Nitrogen is an essential nutrient for plant growth and production, and in modern agriculture, it is supplied by chemical fertilizers. However, excessive use of chemical nitrogen fertilizers is problematic as it leads to the emission of nitrous oxide, a greenhouse gas, and water pollution. In contrast, biological nitrogen fixation is a process in which naturally occurring microorganisms interact with plants to fix atmospheric nitrogen in the soil, which is then absorbed by the plant's roots.

The 2025 World Food Prize has been announced to be awarded to Dr. Mariangela Hungria, whose outstanding scientific advances in biological nitrogen fixation have contributed greatly to transforming soil health and crop nutrition sustainability in tropical agriculture. 

Dr. Hungria believed that using bacteria to provide nitrogen could reduce the environmental impact of agriculture and reduce reliance on expensive imported fertilizers. Through decades of research and development at Brazil's National Soy Center (Embrapa Soja), she isolated bacterial strains and tested their potential to promote plant growth. Existing studies in the United States, Australia, and Europe had shown that a single inoculation of soybeans did not produce the expected yields that were comparable to those achieved with chemical fertilizers. However, Dr. Hungria demonstrated that beneficial bacteria in the soil could be readily utilized by inoculating soybeans every growing season, and that re-inoculation every season ultimately increased yields by 8% compared to traditional chemical fertilizers.

She led the development of over 30 microbial technologies, including beneficial bacteria applied to seeds and soil, for major crops such as soybean, bean, corn, wheat, rice, and pasture.

She took a “basics to applications” approach to soil microbiology, from studying bacterial evolution to developing microbial inoculants for farmers. She participated in field days, led extension trainings, and wrote technical brochures and the first Portuguese manual on tropical soil microbiology. These helped manufacturers adopt methodologies and protocols for inoculant production, and microbial inoculants quickly became popular among soybean growers. Today, the technology is used annually on 85% of Brazil’s soybean area, more than 30 million hectares, the highest inoculant adoption rate in the world.

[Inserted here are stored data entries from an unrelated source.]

(** * The 8-puzzle A* exercise: a shallow embedding of [astar.py] and
    [statistics.py], and the properties of its specification.

    Conventions of the embedding.
    - A puzzle (a Python 9-tuple, reshaped by numpy to a 3x3 array) is a
      flat [list nat] in row-major order: the cell at (row, col) is the
      entry at index [3 * row + col].  Tile values are non-negative.
    - A Python exception is the result [None].
    - Python floats (the weights and the scores) are exact rationals [Q],
      and the search adds and multiplies them exactly.  [binary64] is the
      rounding of a float operation; it is applied where the exact score
      and the float score of the program part ways.
    - [Node] objects live in a store (a list indexed by node id); [parent]
      and [children] hold node ids, so that the aliasing between the search
      tree, the frontier and the cost table is the one of the program. *)

From Stdlib Require Import ZArith QArith Qround Qabs Lia.
From stdpp Require Import base option list gmap strings.

Local Open Scope string_scope.
Local Open Scope list_scope.
Local Open Scope nat_scope.

Set Warnings "-register-all".

Module Astar.

(** ** numpy helpers *)

(** [np.reshape(t, (3, 3))]: raises unless [t] has exactly 9 entries.  The
    array is kept flat. *)
Definition np_reshape33 (t : list nat) : option (list nat) :=
  if decide (length t = 9) then Some t else None.

(** Flat index of the cell at [(row, col)] of a 3x3 array. *)
Definition cell (row col : nat) : nat := 3 * row + col.

(** [pos[idx] = np.arange(len(idx))]: the k-th entry of [idx] names the cell
    that receives [k]; an index outside the array raises. *)
Fixpoint scatter (pos : list (option nat)) (idx : list nat) (k : nat)
  : option (list (option nat)) :=
  match idx with
  | [] => Some pos
  | v :: idx' =>
      if decide (v < length pos)
      then scatter (<[v := Some k]> pos) idx' (S k)
      else None
  end.

(** [np.empty(nn, dtype=int)] leaves its cells unspecified: a cell is
    [None] until it is written, and reading such a cell yields no result. *)
Definition np_empty (nn : nat) : list (option nat) := replicate nn None.

Definition np_read (a : list (option nat)) : option (list Z) :=
  mapM (fmap Z.of_nat) a.

Definition np_sum (a : list Z) : Z := foldr Z.add 0%Z a.

(** ** Heuristics *)

Definition build_position_matrix (matrix : list nat) : option (list Z) :=
  let n := 3 in
  let nn := n * n in
  pos_matrix ← scatter (np_empty nn) matrix 0;
  np_read pos_matrix.

(** [n = pos_matrix1.shape] is the 1-tuple [(9,)], so [% n] and [// n]
    broadcast the number 9 over the array. *)
Definition manhattan_distance (start goal : list nat) : option Z :=
  start ← np_reshape33 start;
  goal ← np_reshape33 goal;
  pos_matrix1 ← build_position_matrix start;
  pos_matrix2 ← build_position_matrix goal;
  let n := Z.of_nat (length pos_matrix1) in
  let x_init_pos := (λ p, p `mod` n)%Z <$> pos_matrix1 in
  let y_init_pos := (λ p, p `div` n)%Z <$> pos_matrix1 in
  let x_goal_pos := (λ p, p `mod` n)%Z <$> pos_matrix2 in
  let y_goal_pos := (λ p, p `div` n)%Z <$> pos_matrix2 in
  let distance_x := zip_with (λ g i, Z.abs (g - i)) x_goal_pos x_init_pos in
  let distance_y := zip_with (λ g i, Z.abs (g - i)) y_goal_pos y_init_pos in
  let distance := zip_with Z.add distance_x distance_y in
  Some (np_sum distance).

Definition hamming_distance (start goal : list nat) : option Z :=
  start ← np_reshape33 start;
  goal ← np_reshape33 goal;
  Some (foldr (λ i misplaced,
                 if decide (start !!! i ≠ goal !!! i)
                 then (misplaced + 1)%Z else misplaced)
              0%Z (seq 0 9)).

(** ** Solvability *)

Definition is_solvable (start : list nat) : option bool :=
  start ← np_reshape33 start;
  let k := filter (λ v, v ≠ 0) start in
  let num_inversions :=
    sum_list ((λ i, length (filter (λ w, w < k !!! i) (drop (i + 1) k)))
                <$> seq 0 (length k - 1)) in
  Some (bool_decide (num_inversions `mod` 2 = 0)).

(** ** Search-tree nodes *)

(** [class Node], one cell of the node store.  [parent] and [children] are
    references (node ids); [children] starts empty whatever the
    constructor's argument, as in [__init__]. *)
Record Node := mkNode {
  name : string;
  puzzle : list nat;
  parent : option nat;
  children : list nat;
  heuristic : Q;
}.

Definition Node_init (name : string) (puzzle : list nat) (parent : option nat)
    (children : list nat) (heuristic : Q) : Node :=
  {| name := name; puzzle := puzzle; parent := parent; children := [];
     heuristic := heuristic |}.

Definition append_child (child : nat) (n : Node) : Node :=
  {| name := name n; puzzle := puzzle n; parent := parent n;
     children := children n ++ [child]; heuristic := heuristic n |}.

Definition set_heuristic (h : Q) (n : Node) : Node :=
  {| name := name n; puzzle := puzzle n; parent := parent n;
     children := children n; heuristic := h |}.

Her research has contributed greatly to Brazil becoming a world leader in the commercial use of biological inoculants. The technologies she and her research group developed have been adopted around the world, including on more than 40 million hectares of farmland in Brazil. These innovations have saved Brazilian farmers approximately $25 billion a year in input costs, reduced emissions by 230 million tons of CO2 equivalent, and increased yields that would not have been possible with synthetic nitrogen fertilizer alone. This and other scientific advances have propelled Brazil to become one of the world's leading soybean producers and exporters, and laid the foundation for the country's agricultural and economic growth over the past few decades.